After weeks of deliberation, Hewlett-Packard (HP) will now contribute its webOS mobile operating system to the open source community.
Meg Whitman, HP’s newly-minted president and chief executive officer, said in a media statement Friday: “webOS is the only platform designed from the ground up to be mobile, cloud-connected and scalable. By contributing this innovation, HP unleashes the creativity of the open source community to advance a new generation of applications and devices”.
All webOS source codes will be available under an open source license to be determined later. HP will engage the open source community to define the charter of the new open source project under a set of operating principles that include accelerating the open development of the platform and transparent governance to avoid fragmentation.
The news might come as a surprise to tech pundits. Some expected HP to license webOS to device manufacturers, especially Android phone companies who could find webOS a viable option to hedge against any impartiality arising out of Google’s acquisition of Motorola Mobility.

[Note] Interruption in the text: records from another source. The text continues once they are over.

(** Adding a value in front of the others puts it behind them: the numbers of
    the places are tested as if they were flags. *)
Theorem esl_event_unshift_appends e n l a : plain_name n -> l <> [] -> texts (l ++ [a]) -> get_header_ptr n (headers e) = None ->
  esl_event_add_header_string (with_array e n l) ESL_STACK_UNSHIFT n a = Ok (with_array e n (l ++ [a])).
Proof. intros Hn Hl Hz Hp. apply push_at; try done. by right. Qed.

Lemma esl_event_unshift_appends_witness :
  esl_event_add_header_string (with_array zero_event [110] [[97]]) ESL_STACK_UNSHIFT [110] [98] = Ok (with_array zero_event [110] [[97]; [98]]).
Proof. apply (esl_event_unshift_appends zero_event [110] [[97]] [98]); [split; [by repeat constructor|]|..|by repeat constructor|]; done. Defined.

Others reckoned HP might sell webOS to a device maker, but it’s unlikely anyone would take up the offer — or burden — of growing the platform on its own. If a company the size of HP could not succeed with webOS, who could? The most likely candidate to pick up webOS is Amazon, but the online retail giant is already betting on Android with the Kindle Fire.
HP had high hopes for webOS when it acquired the mobile platform along with its US$1.2 billion purchase of Palm in last year. Back then, it planned to role out webOS not just on tablets and phones, but also on printers and laptops. While HP did a good job with the TouchPad, its flagship webOS device that received favourable reviews, the initial sales numbers for the TouchPad were disappointing.
When Leo Apotheker came onboard, the former embattled CEO scuttled HP’s webOS business. The TouchPad was tossed out of HP’s inventory in fire sales in some markets, where the device was sold for just US$99. In Singapore, eager consumers started queuing up as early as 4am to score a TouchPad at the Comex show earlier in September.
Now that the dust has settled, what will “open sourcing” webOS mean for the future of the platform?
To be sure, HP is not washing its hands off completely. The company said it will continue to be active in the development and support of webOS, though we are not sure if releasing webOS source codes merely means more “opportunities to significantly improve applications and web services for the next generation of devices”. Such statements are unlikely to lure developers already working on existing platforms that are gaining far more traction in the market.
Moreover, there are already open source mobile platforms like MeeGo and Android, with the latter being more successful. Developers have limited time and resources to write code for yet another platform with a fledgling ecosystem and limited apps – a chief bugbear that underdogs like Windows Phone and webOS have to grapple with.
With the exception of Mozilla Firefox, few open source projects that started life as proprietary software have been wildly successful. Sun Microsystem’s OpenOffice, which started out as StarOffice, is hardly making a dent in office productivity software. OpenSolaris, the open source offspring of Sun’s Solaris Unix-based OS, was supposed to give Linux a run for its money with advanced features like the ZFS file system. That project was killed by Oracle after it acquired Sun.
WebOS could well be picked up by a smattering of third-tier device makers, but the only way for any upstart mobile platform to snatch significant market share away from incumbents is to deliver a superior experience backed by a rich mobile app ecosystem, open source or not. HP has chosen to offload that task to the open source community, but whether developers will bite remains to be seen.